Seek, Test, Treat, & Retain Pilot for Out of School Teens at Risk in Cape Town

This supplement study is an adaptation of the larger NIH-funded parent study, the Women's Health CoOp+, which tests a combination biobehavioral HIV prevention approach to enhance standard HIV testing practices for alcohol and drug (AOD)-using women across the city of Pretoria, South Africa. The current supplemental study seeks to reach AOD-using female adolescents who experience the greatest burden of new HIV infections and are currently underserved by HIV and drug-treatment programs in Cape Town, South Africa and test the validation of both the instrument and adapted intervention.

Study Overview

Detailed Description

This study is testing and validating both the revised instrument and adapted intervention through a small pilot trial where a cluster randomized design is used to recruit 100 participants through snowball sampling by community to either the YWHC condition or standard HIV Counseling and Testing (HCT); collect biological specimens to screen for recent drug use, pregnancy and HIV infection and provide referrals for care to resources; conduct process evaluation measures for satisfaction and a 1-month follow-up post-intervention interview assessing the feasibility and preliminary efficacy of conducting this intervention among vulnerable young women and linking them to care.

Young women from disadvantaged communities in Cape Town who have dropped out of school and who use AODs are highly vulnerable to physical victimization (violence and sexual victimization) from any perpetrator, including main sexual partners and drug-related sexual risks for HIV. Yet these vulnerable young women remain underserved by current HIV and drug treatment programs in the region, even though they are experiencing the greatest burden of new HIV infections in the country. The adapted Young Women's Health CoOp (YWHC) intervention has a high likelihood of wider implementation, sustainability, and a significant public health impact by reducing the exceedingly high HIV incidence amongst the most vulnerable populations in South Africa.

Study Type

Interventional

Enrollment (Actual)

100

Phase

  • Not Applicable

Contacts and Locations

This section provides the contact details for those conducting the study, and information on where this study is being conducted.

Study Locations

    • North Carolina
      • Research Triangle Park, North Carolina, United States, 27709
        • RTI International

Participation Criteria

Researchers look for people who fit a certain description, called eligibility criteria. Some examples of these criteria are a person's general health condition or prior treatments.

Eligibility Criteria

Ages Eligible for Study

16 years to 21 years (Child, Adult)

Accepts Healthy Volunteers

Yes

Genders Eligible for Study

Female

Description

Inclusion Criteria:

  • Female, 16 to 21 years of age
  • Dropped out of school for at least 6 months
  • Currently dropped out of school
  • Have not completed matric or N 3 certificate
  • Have used at least one drug (which can include alcohol) at least weekly in the past 90 days
  • Report unprotected sex with a male partner in the last 90 days
  • Able to provide informed assent to participate or informed consent if at least 18 years old
  • Live in a targeted community Delft, Khayelitsha, or Mfuleni

Exclusion Criteria:

• Have been a part of formative activities

Study Plan

This section provides details of the study plan, including how the study is designed and what the study is measuring.
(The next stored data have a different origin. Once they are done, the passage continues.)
(** * The rest of the code *)

(** ** The listing methods of the store *)

Lemma rangeOver_map_to_list {A} (m : gmap string A) :
  rangeOver m (map_to_list m).*1 = map_to_list m.
Proof.
  unfold rangeOver.
  assert (∀ l : list (string * A), (∀ k v, (k, v) ∈ l → m !! k = Some v) →
            omap (λ k, (λ v, (k, v)) <$> m !! k) l.*1 = l) as H.
  { induction l as [|[k v] l IH]; intros Hl; [done|]. simpl.
    rewrite (Hl k v) by left. simpl. f_equal. apply IH.
    intros k' v' Hin. apply Hl. by right. }
  apply H. intros k v. apply elem_of_map_to_list.
Qed.

Lemma rangeOver_traversal {A} (m : gmap string A) keys :
  traversal m keys → rangeOver m keys ≡ₚ map_to_list m.
Proof.
  intros H. unfold rangeOver. rewrite H. apply reflexive_eq, rangeOver_map_to_list.
Qed.

Lemma fold_left_append {A B} (p : A → bool) (f : A → B) l init :
  fold_left (λ acc x, if p x then (acc ++ [f x])%list else acc) l init
  = (init ++ (f <$> List.filter p l))%list.
Proof.
  revert init. induction l as [|x l IH]; intros init; simpl.
  - by rewrite app_nil_r.
  - rewrite IH. destruct (p x); [|done]. simpl. by rewrite <- app_assoc.
Qed.

Lemma GetAccountsByCustomerID_filter customerID keys s :
  GetAccountsByCustomerID customerID keys s
  = (List.filter (λ e, String.eqb (Account.CustomerID e.2) customerID)
       (rangeOver (Store.accounts s) keys)).*2.
Proof. unfold GetAccountsByCustomerID. by rewrite fold_left_append. Qed.

Lemma filter_Permutation' {A} (p : A → bool) l1 l2 :
  l1 ≡ₚ l2 → List.filter p l1 ≡ₚ List.filter p l2.
Proof.
  induction 1; simpl; try done.
  - destruct (p x); [by constructor|done].
  - destruct (p x), (p y); try done. constructor.
  - etrans; eauto.
Qed.

Lemma filter_fst_NoDup {A} (p : string * A → bool) (l : list (string * A)) :
  NoDup l.*1 → NoDup (List.filter p l).*1.
Proof.
  induction l as [|[k v] l IH]; simpl; [done|]. intros Hnd.
  apply NoDup_cons in Hnd as [Hk Hnd]. destruct (p (k, v)); simpl; [|by apply IH].
  apply NoDup_cons. split; [|by apply IH]. intros Hin. apply Hk.
  apply list_elem_of_fmap in Hin as ([k' v'] & -> & Hin).
  apply list_elem_of_fmap. exists (k', v'). split; [done|].
  apply list_elem_of_In, filter_In in Hin as [Hin _]. by apply list_elem_of_In.
Qed.
(** Status 400 ends the validation at once when the reason can be read
    off the body, or the body is not JSON; it is followed by a second
    request when reading the reason raises another exception. *)
Lemma bad_request_final_or_retried (http_get : nat -> get_outcome)
    (key : string) (r : response) :
  http_get 0 = Response r -> status_code r = 400 ->
  match bad_request_reason key r with
  | Ok logs => validate_instrument_key http_get key = (EvGet key :: logs, false)
  | Raise _ => requests_made (validate_instrument_key http_get key).1 = 2
  end.
Proof.
  intros Hget Hs. unfold validate_instrument_key. cbn [seq attempts].
  destruct (bad_request_reason key r) as [logs|ex] eqn:Hb.
  - unfold attempt_once, on_response. by rewrite Hget, Hs, Hb.
  - destruct (attempt_once_shape http_get key 1) as (l1 & f1 & -> & Hr1 & H1).
    destruct f1 as [b|]; [| by destruct H1].
    unfold attempt_once, on_response. rewrite Hget, Hs, Hb. cbn [bind Nat.eqb].
    unfold log_then_retry, retry_once.
    destruct (is_request_exception ex); cbn [fst Nat.eqb];
      rewrite requests_made_app, !requests_made_get, Hr1; done.
Qed.

(** *** The time in the footer *)

(** Claim C10.  When the time zone is found, the date of the current
    time is compared with itself, so the time is always written as
    [Today at ...]; the branch of the other format is never taken. *)
Theorem timestamp_is_today (e : env) (w : world) (now_ist : datetime) :
  ist_now e = Ok now_ist ->
  now_formatted e w = (strftime_today now_ist, w)
  /\ String.prefix "Today at " (strftime_today now_ist) = true.
Proof.
  intros Hnow. unfold now_formatted. rewrite Hnow. cbn [bind].
  case_decide; [| done]. split; [done |].
  unfold strftime_today. apply prefix_append.
Qed.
How is the study designed?

Design Details

  • Primary Purpose: Prevention
  • Allocation: Randomized
  • Interventional Model: Parallel Assignment
  • Masking: None (Open Label)

Arms and Interventions

Participant Group / Arm
Intervention / Treatment
Experimental: Young Women's Health CoOp (YWHC)
This is an adapted behavioral intervention for young women in Cape Town South Africa who dropped out of school, who use alcohol and other drugs and are at risk for HIV.
Participants in this group will participate in two workshops of the young woman-focused intervention about HIV/STIs (sexually transmitted infections), sexual behaviors, alcohol and other drug use, violence, communication skills, and other issues. Participants will develop personalized risk reduction action plans at the end of each workshop session.
Active Comparator: HIV Counseling/Testing
Provide age and gender appropriate standard HIV counseling and testing.
Participants will be tested for HIV and if positive will receive counseling in accordance with national standards.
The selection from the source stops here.